盛大にミャークヅツ/池間、佐良浜、西原
男たちがクイチャー/豊漁、豊作、子孫繁栄願い
平良池間、伊良部佐良浜、平良西原の3地区で20日、伝統の「ミャークヅツ」が始まった。池間と佐良浜では男たちが豪快なクイチャーを踊って向こう1年の豊作と豊漁、子孫繁栄を祈願、汗だくになって踊り続けた。きょう21日は西原でパレードやクイチャーが行われる。
ミャークヅツは、旧暦8月か9月の最初の甲午の日に行われる池間、佐良
浜、西原の最大行事。池間民族の元島・池間島と、同島から分村した佐良浜、西原の住民がクイチャーを中心とする地域特有の祭りを開いて地域の繁栄を祈る。

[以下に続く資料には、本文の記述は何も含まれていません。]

Definition GpuCommandLimits_init : GpuCommandLimits := mkCommandLimits 4096 8 1000000 1000000.

Record GpuCommandResult := mkCommandResult {
  cr_status : GpuCommandStatus;
  cr_packet_address : Z;
  cr_processed_dwords : Z;
  cr_submitted_actions : Z;
  cr_opcode : Z
}.

Definition GpuCommandResult_init : GpuCommandResult := mkCommandResult cmd_kComplete 0 0 0 0.

Record GpuCommandFrame := mkFrame {
  fr_address : Z;
  fr_dword_count : Z;
  fr_offset : Z;
  fr_words : list Z
}.

Record GpuCommandPendingWait := mkPendingWait {
  pw_packet_address : Z;
  pw_address : Z;
  pw_mask : Z;
  pw_reference : Z;
  pw_packet_dwords : Z;
  pw_opcode : Z;
  pw_function : Z;
  pw_is_64_bit : bool
}.

Record GpuCommandCursor := mkCursor {
  cc_limits : GpuCommandLimits;
  cc_frames : list GpuCommandFrame;
  cc_pending_wait : option GpuCommandPendingWait;
  cc_result : GpuCommandResult;
  cc_terminal : bool
}.

(** ** The shader registry, as far as the decoder asks it *)

Record RegisteredShader := mkRegisteredShader {
  rs_code_address : Z;
  rs_program_address : Z;
  rs_header_address : Z;
  rs_program_offset_bytes : Z;
  rs_code_size_bytes : Z;
  rs_binary_type : Z;
  rs_has_program_binding : bool;
  rs_user_data_address : Z;
  rs_input_semantics_address : Z;
  rs_input_semantics_count : Z
}.

Record ShaderRuntime := mkShaderRuntime {
  sr_records : gmap Z RegisteredShader;
  sr_program_records : gmap Z Z
}.

Inductive ShaderRuntimeStatus :=
| shader_kOk | shader_kInvalidArgument | shader_kMemoryFault | shader_kResourceLimit | shader_kNotRegistered
| shader_kUnsupportedShaderType | shader_kStageMismatch | shader_kCompilationFailed.

Definition LookupProgram (program_address : Z) (s : ShaderRuntime) : option RegisteredShader :=
  match sr_program_records s !! program_address with
  | None => None
  | Some code =>
      match sr_records s !! code with
      | None => None
      | Some record =>
          if negb (rs_has_program_binding record) || negb (rs_program_address record =? program_address)
          then None else Some record
      end
  end.

Definition resolve_binding (s : ShaderRuntime) (b : GpuShaderBinding) : GpuShaderBinding :=
  let reset := mkBinding (sb_stage b) binding_kUnregistered (sb_program_address b) 0 0 0 0 0 in
  if sb_program_address b =? 0 then reset
  else match sr_program_records s !! sb_program_address b with
  | None => reset
  | Some code =>
      match sr_records s !! code with
      | None => reset
      | Some record =>
          if negb (rs_has_program_binding record) || negb (rs_program_address record =? sb_program_address b)
          then reset
          else mkBinding (sb_stage b) binding_kRegistered (sb_program_address b) (rs_code_address record)
                 (rs_header_address record) (rs_program_offset_bytes record) (rs_code_size_bytes record)
                 (rs_binary_type record)
      end
  end.

(** The fault point of the tests is off. *)
Definition ResolveProgramBindings (s : ShaderRuntime) (bindings : list GpuShaderBinding)
    : list GpuShaderBinding * ShaderRuntimeStatus := (map (resolve_binding s) bindings, shader_kOk).

(** ** Constants *)

Definition kPm4TypeMask : Z := 0xc0000000.
Definition kPm4Type2 : Z := 0x80000000.
Definition kPm4Type3 : Z := 0xc0000000.
Definition kPm4Nop : Z := 0x10.
Definition kPm4SetBase : Z := 0x11.
Definition kPm4IndexBufferSize : Z := 0x13.
Definition kPm4DispatchDirect : Z := 0x15.
Definition kPm4DispatchIndirect : Z := 0x16.
Definition kPm4SetPredication : Z := 0x20.
Definition kPm4DrawIndirect : Z := 0x24.
Definition kPm4DrawIndexIndirect : Z := 0x25.
Definition kPm4IndexBase : Z := 0x26.
Definition kPm4DrawIndex : Z := 0x27.
Definition kPm4IndexType : Z := 0x2a.
Definition kPm4DrawIndirectMulti : Z := 0x2c.
Definition kPm4DrawIndexAuto : Z := 0x2d.
Definition kPm4NumInstances : Z := 0x2f.
Definition kPm4DrawIndexOffset : Z := 0x35.
Definition kPm4WriteData : Z := 0x37.
Definition kPm4DrawIndexIndirectMulti : Z := 0x38.
Definition kPm4WaitRegMem : Z := 0x3c.
Definition kPm4DrawIndexMultiInstanced : Z := 0x3a.
Definition kPm4IndirectBuffer : Z := 0x3f.
Definition kPm4EventWrite : Z := 0x46.
Definition kPm4ReleaseMemory : Z := 0x49.
Definition kPm4Rewind : Z := 0x59.
Definition kPm4SetShRegisterIndirect : Z := 0x63.
Definition kPm4SetUcRegisterIndirect : Z := 0x64.
Definition kPm4SetContextRegister : Z := 0x69.
Definition kPm4SetShRegister : Z := 0x76.
Definition kPm4SetUcRegister : Z := 0x79.
Definition kPm4SetUcRegisterIndex : Z := 0x7a.
Definition kPm4GetLodStats : Z := 0x8e.
Definition kPm4SetContextRegisterIndirect : Z := 0x9f.
Lemma frames_loop_spec fuel c :
  sound c -> cc_pending_wait (dc_cursor c) = None -> measure_of c < Z.of_nat fuel ->
  wp (frames_loop fuel) (loop_post c) c.
Proof.
  revert c. induction fuel as [|fuel IH]; intros c Hc Hp Hm.
  { pose proof (co_processed _ (proj2 Hc)). unfold measure_of in Hm. lia. }
  cbn [frames_loop]. apply wp_bind. unfold get, wp at 1. cbv zeta. destruct (last (frames c)) as [f|] eqn:El.
  2:{ apply last_None in El. apply wp_ret. split; [done|]. split; [done|]. split_and!; [done|done|].
      exists 0. split; [by apply accepted_refl|lia]. }
  apply last_Some in El as [l Hf]. destruct (_ =? _) eqn:Eo.
  - apply wp_bind. unfold modify, wp at 1. rewrite Hf, removelast_last.
    set (c1 := with_cursor c (set_frames (dc_cursor c) l)).
    assert (S1 : sound c1).
    { destruct Hc as [M [K1 K2 K3 K4 K5 K6 K7]]. rewrite Hf in K4, K5, K6. split; [done|]. split; cbn; try done.
      - by apply Forall_app in K4 as [? _].
      - rewrite length_app in K5. cbn [length] in K5. lia.
      - rewrite map_app in K6. by apply NoDup_app in K6 as (? & _).
      - rewrite Hp. done. }
    eapply wp_mono; [apply IH; [done|done|]|].
    + unfold measure_of, c1 in *. rewrite Hf, length_app in Hm. cbn [length] in Hm. cbn. lia.
    + intros st c'. apply loop_chain; [done|]. exists 0. split; [by apply accepted_refl|].
      unfold due, pending_dwords, c1. cbn -[remaining]. rewrite Hp, Hf, remaining_app, remaining_one. lia.
  - eapply wp_then; [apply (process_at_spec l); [done|done|done|lia]|]. intros st c1 (S1 & T1 & H1).
    destruct (is_complete st) eqn:Ec; cbn [negb].
    + apply is_complete_spec in Ec as ->. destruct H1 as (P1 & R1 & L1 & A1).
      eapply wp_mono; [apply IH; [done|done|]|].
      * unfold measure_of in *. rewrite (kp_limits _ _ T1). lia.
      * intros st c'. by apply loop_chain.
    + apply wp_ret. split; [done|]. split; [done|]. by destruct st.
Qed.

(** Only the result of the cursor says that the buffer is blocked. *)
Definition still_blocked c c' : Prop := exists a o,
  c' = with_cursor c (set_result (dc_cursor c) (mkCommandResult cmd_kBlocked a (processed c) (submitted c) o)).

(** The wait a resumed buffer is blocked at: it is over, or it goes on and only
    the result of the cursor changes. *)
Lemma ResumePendingWait_spec c :
  sound c -> wp ResumePendingWait (fun st c' =>
    match st with
    | cmd_kComplete => sound c' /\ kept c c' /\ cc_pending_wait (dc_cursor c') = None /\ accounted c c'
    | cmd_kBlocked => sound c' /\ kept c c' /\ accounted c c' /\
        still_blocked c c'
    | _ => sound c' /\ kept c c'
    end) c.
Proof.
  intros Hc. unfold ResumePendingWait. apply wp_bind. unfold get, wp at 1.
  destruct (cc_pending_wait (dc_cursor c)) as [w|] eqn:Hp.
  2:{ apply wp_ret. split_and!; try done. exists 0. split; [by apply accepted_refl|lia]. }
  destruct (co_wait _ (proj2 Hc) w Hp) as ([Hw1 Hw2] & l & f & Hf & Hle).
  apply wp_ReadGuestValue; [by apply sound_live|done|]. intros [v|] Hv.
  2:{ apply wp_Stop; [by apply sound_live|]. intros c' Hq _ _. by split; [eapply calm_sound|apply calm_kept]. }
  destruct (negb (CompareWait _ _ _ _)).
  { assert (Hs : wp (Stop cmd_kBlocked (pw_packet_address w) (pw_opcode w)) (fun st c' => calm c c') c)
      by (by apply wp_Stop; [apply sound_live|]).
    unfold wp, Stop in *. split; [by eapply calm_sound|]. split; [by apply calm_kept|]. split; [|by eexists _, _].
    exists 0. split; [by apply accepted_refl|]. unfold due, pending_dwords. cbn -[remaining]. lia. }
  rewrite Hf, last_snoc. destruct (_ >? _) eqn:Eo.
  { apply wp_Stop; [by apply sound_live|]. intros c' Hq _ _. by split; [eapply calm_sound|apply calm_kept]. }
  pose proof Hc as [Hm [K1 K2 K3 K4 K5 K6 K7]]. rewrite Hf in K4, K5, K6.
  destruct (frames_advance _ l [] f (pw_packet_dwords w) K4 (lo_buffer _ K1) ltac:(lia) Hle) as (F1 & F2 & F3 & F4).
  unfold wp, mbind, decode_bind, advance, modify, mret, decode_ret. cbn -[advance_frame].
  rewrite Hf, alter_back. split; [|split; [done|split; [done|]]].
  - split; [done|]. split; cbn -[advance_frame]; try done.
    + rewrite length_app in *. done.
    + by rewrite F2.
  - exists 0. split; [by apply accepted_refl|]. unfold due, pending_dwords. cbn -[advance_frame remaining].
    rewrite Hp, Hf, F3. lia.
Qed.

Definition resumed_post c st c' : Prop :=
  sound c' /\ kept c c' /\
  match st with
  | cmd_kComplete => cc_pending_wait (dc_cursor c') = None /\ frames c' = [] /\ accounted c c'
  | cmd_kBlocked => accounted c c' /\ (submitted c < submitted c' \/ still_blocked c c' \/ sink_blocks)
  | _ => True
  end.

Lemma ProcessFrames_spec c : sound c -> wp ProcessFrames (resumed_post c) c.
Proof.
  intros Hc. unfold ProcessFrames. eapply wp_then; [by apply ResumePendingWait_spec|].
  intros st c1 H1. destruct (is_complete st) eqn:Ec; cbn [negb].
  - apply is_complete_spec in Ec as ->. destruct H1 as (S1 & T1 & P1 & A1). apply wp_bind. unfold get, wp at 1.
    eapply wp_mono; [apply frames_loop_spec; [done|done|]|].
    + pose proof (co_processed _ (proj2 S1)). unfold measure_of, frames_fuel. lia.
    + intros st c' Hl. destruct (loop_chain c c1 st c' T1 A1 Hl) as (S2 & T2 & H2). split; [done|]. split; [done|].
      destruct st; try done. destruct H2 as [? [?|?]]; (split; [done|]); [by left|by right; right].
  - apply wp_ret. destruct st; try done; try (by destruct H1; split_and!).
    destruct H1 as (S1 & T1 & A1 & H1). split; [done|]. split; [done|]. split; [done|by right; left].
Qed.

Lemma Resume_spec k g (s : S) :
  cursor_ok k -> memory_ok (gr_memory g) -> cc_terminal k = false ->
  exists c st, ProcessFrames (mkContext g s (restart k)) = Some (c, st) /\
    resumed_post (mkContext g s (restart k)) st c /\
    ResumeCommandBuffer k g s =
      Some (dc_runtime c, dc_sink c,
        set_terminal (set_result (dc_cursor c) (set_status (cc_result (dc_cursor c)) st)) (negb (bool_decide (st = cmd_kBlocked))),
        set_status (cc_result (dc_cursor c)) st).
Proof.
  intros Hk Hm Ht. assert (Hs : sound (mkContext g s (restart k))).
  { split; [done|]. by destruct Hk. }
  pose proof (ProcessFrames_spec _ Hs) as Hw. unfold wp in Hw.
  destruct (ProcessFrames (mkContext g s (restart k))) as [[c st]|] eqn:E; [|done]. exists c, st. split; [done|]. split; [exact Hw|].
  unfold ResumeCommandBuffer. rewrite Ht. by rewrite E.
Qed.

Lemma cursor_ok_result k st t : cursor_ok k -> cursor_ok (set_terminal (set_result k (set_status (cc_result k) st)) t).
Proof. intros []. by split. Qed.
End steps.
#[global] Arguments SinkKeepsMemory S {_}.
#[global] Arguments sink_blocks S {_}.

(** ** Sinks keep the memory sound *)

#[global] Instance trace_keeps_memory : SinkKeepsMemory GpuActionTrace.
Proof. intros a m s _ Hm. unfold Submit, trace_sink, Trace_Submit. by destruct (_ >=? _). Qed.

#[global] Instance ring_keeps_memory : SinkKeepsMemory GpuActionRing.
Proof. intros a m s _ Hm. unfold Submit, ring_sink, Ring_Submit. by repeat case_match; simplify_eq. Qed.

#[global] Instance event_keeps_memory `{ClockSource} {D} `{!SubmissionSink D} (Hd : SinkKeepsMemory D) :
  SinkKeepsMemory (GpuEventSubmissionSink D).
Proof.
  intros a m s Ha Hm. pose proof (Hd a m (es_downstream s) Ha Hm). unfold Submit, event_sink, Event_Submit.
  destruct (SubmissionSink0 a m (es_downstream s)) as [[m' d] st] eqn:E. unfold Submit in *. rewrite E in *.
  by repeat case_match; simplify_eq/=.
Qed.

Lemma Write32_le value : Gpu_Write32 value = le_bytes 4 value.
Proof. unfold Gpu_Write32. by rewrite le_bytes_map. Qed.
Lemma Write64_le value : Gpu_Write64 value = le_bytes 8 value.
Proof. unfold Gpu_Write64. by rewrite le_bytes_map. Qed.

Lemma store_keeps {D} address (bytes : list Z) m (s : GpuMemorySubmissionSink D) :
  memory_ok m -> is_u64 address -> Forall is_byte bytes -> memory_ok (store_bytes address bytes m s).1.1.
Proof.
  intros Hm Ha Hb. pose proof (memory_write address bytes m Hm Ha Hb) as H. unfold store_bytes.
  by destruct (Write address bytes m).
Qed.

Lemma payload_bytes l : Forall is_byte (concat (map Gpu_Write32 l)).
Proof.
  induction l as [|w l IH]; cbn [map concat]; [done|]. apply Forall_app. split; [|done]. rewrite Write32_le. apply le_bytes_are_bytes.
Qed.

#[global] Instance memory_keeps_memory {D} `{!SubmissionSink D} (Hd : SinkKeepsMemory D) :
  SinkKeepsMemory (GpuMemorySubmissionSink D).
Proof.
  intros a m s Ha Hm. pose proof (Hd a m (ms_downstream s) Ha Hm) as Hdown.
  assert (Hsub : memory_ok (submit_downstream a m s).1.1).
  { unfold submit_downstream. destruct (Submit a m (ms_downstream s)) as [[m' d] st]. done. }
  pose proof (action_value_u64 a 0%nat Ha) as Haddr.
  assert (H32 : forall v, Forall is_byte (Gpu_Write32 v)) by (intros v; rewrite Write32_le; apply le_bytes_are_bytes).
  assert (H64 : forall v, Forall is_byte (Gpu_Write64 v)) by (intros v; rewrite Write64_le; apply le_bytes_are_bytes).
  change (memory_ok (Memory_Submit a m s).1.1). unfold Memory_Submit. destruct (ga_type a); try done.
  - unfold write_data. cbv zeta. destruct (submit_downstream a m s) as [[m1 s1] st].
    repeat match goal with |- context [if ?b then _ else _] => destruct b end; try done.
    all: destruct (last (ga_payload a)); try done.
    all: repeat match goal with |- context [if ?b then _ else _] => destruct b end.
    all: by apply store_keeps; [|done|first [apply H32 | apply payload_bytes]].
  - unfold release_memory. cbv zeta. destruct (submit_downstream a m s) as [[m1 s1] st].
    repeat match goal with |- context [if ?b then _ else _] => destruct b end; try done.
    all: by apply store_keeps.
Qed.

(** ** The life of a command buffer *)

Lemma Begin_spec address n limits g :
  limits_ok limits -> is_u64 address -> is_u32 n -> memory_ok (gr_memory g) ->
  exists k, BeginCommandBuffer address n limits g = Some k /\ cursor_ok k /\ cc_limits k = limits /\
    cc_pending_wait k = None /\ cr_status (cc_result k) <> cmd_kBlocked /\
    cr_processed_dwords (cc_result k) = 0 /\
    (cc_terminal k = false -> remaining (cc_frames k) = n /\ cr_submitted_actions (cc_result k) = 0) /\
    (cc_terminal k = true -> cr_status (cc_result k) <> cmd_kComplete).
Proof.
  intros Hl Ha Hn Hm. pose proof (lo_actions _ Hl). pose proof (lo_processed _ Hl). pose proof (lo_depth _ Hl).
  unfold BeginCommandBuffer. destruct (_ || _).
  { eexists. split; [done|]. split_and!; try done. split; cbn; try done; try u64_lia; [u32_lia|constructor]. }
  set (k0 := mkCursor limits [] None GpuCommandResult_init false).
  assert (Hlive : live (mkContext g (GpuActionTrace_init 0) k0)) by (split; cbn; [done|done|u64_lia]).
  assert (Hsound : sound (mkContext g (GpuActionTrace_init 0) k0)).
  { split; [done|]. split; cbn; try done; try u64_lia; [u32_lia|constructor]. }
  pose proof (SnapshotFrame_spec address n _ Hlive Ha Hn) as Hw. unfold wp in Hw.
  destruct (SnapshotFrame _ _ _) as [[c st]|]; [|done]. eexists. split; [done|]. destruct st; try done.
  2-6: pose proof (calm_sound _ _ Hsound Hw) as [_ Hk]; destruct Hw as [[L1 L2 L3] Q2 Q3 Q4 Q5 Q6];
    split_and!; cbn; try done; by apply cursor_ok_result.
  destruct Hw as (words & Hg & E1 & E2). pose proof (grown_sound _ _ _ Hsound eq_refl Hg) as [_ Hk].
  destruct Hg as [G1 G2 G3 G4 G5 G6 G7 G8 G9 G10]. split_and!; cbn; try done; [by apply cursor_ok_result|].
  intros _. rewrite G3. cbn. split; [lia|done].
Qed.

(** The cursors a command buffer goes through: it is begun, and resumed in any
    states of the runtime and the sink. *)
Inductive reached {S} `{!SubmissionSink S} (address n : Z) (limits : GpuCommandLimits) : GpuCommandCursor -> Prop :=
| reached_begin g k :
    memory_ok (gr_memory g) -> BeginCommandBuffer address n limits g = Some k -> reached address n limits k
| reached_resume k g (s : S) g' s' k' r :
    reached address n limits k -> memory_ok (gr_memory g) ->
    ResumeCommandBuffer k g s = Some (g', s', k', r) -> reached address n limits k'.
#[global] Arguments reached S {_} _ _ _ _.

池間島のミャークヅツは海辺にある水浜広場で行われた。午後4時すぎから真謝、上げ桝、前ぬ屋、前里の各ムトゥ(元家)の男たちが円を作り、神歌で広場を清めていた女性と二重の輪をつくっ
て踊った。
青の法被姿で参加した男たちは頭にタオルを巻くスタイルで踊った。強い西日を浴び、全身汗だくになりながら伝統のクイチャーを踊り続け、「ヒヤサッサ!」の掛け声を島に響かせていた。
真謝ムトゥの仲間惇さん(83)は、長男の幸一さん(56)と、今年数え歳で新入生の次男八十三(やとみ)さん(53)の親子3人でクイチャーを踊った。
惇さんは「次男が入会して親子3人で踊ることができて最高だ。息子は2人ともうまく踊っていた」と感無量の様子。新入生の八十三さんは「最高の気分。これからも島の発展のために尽くす。真謝ムトゥの団結力を高めたい」と話し、充実感たっぷりの表情で吹き出す汗を拭った。
伊良部佐良浜ミャークヅツは旧池間村(現池間添)と旧前里村(現前里添)で行われ、1年間の豊漁豊作を願いクイチャーを踊った。
池間添ミャークヅツにはミーウヤと呼ばれる今年数え年で47歳となる「ミャークヅツ新入生」18人が、前里添では数え年で50歳となるミーウヤ20人が参加。現在は島外、県外に住んでいるが、この日のために帰省している人も多くいた。
ツカサンマがそれぞれの拝所で祈りをささげた後、拝所前の広場でツカサンマら女性を先頭に円を作ったミーウヤたちは「ヒヤサッサ」の掛け声に合わせ、跳び上がって手をたたくなどしながら力強くクイチャーを踊った。
池間添ミーウヤで現在は神奈川県で暮らす長濱繁人さんは「新入生になるのは一生に一度だけ。しきたりを学ぶ機会なので参加できて良かった」。前里添ミーウヤで東京在住の佐久本勇次さんは「やっとこの年になれた。先輩から受け継いできている行事なので、これからも受け継いでいってほしいと思う」と語った。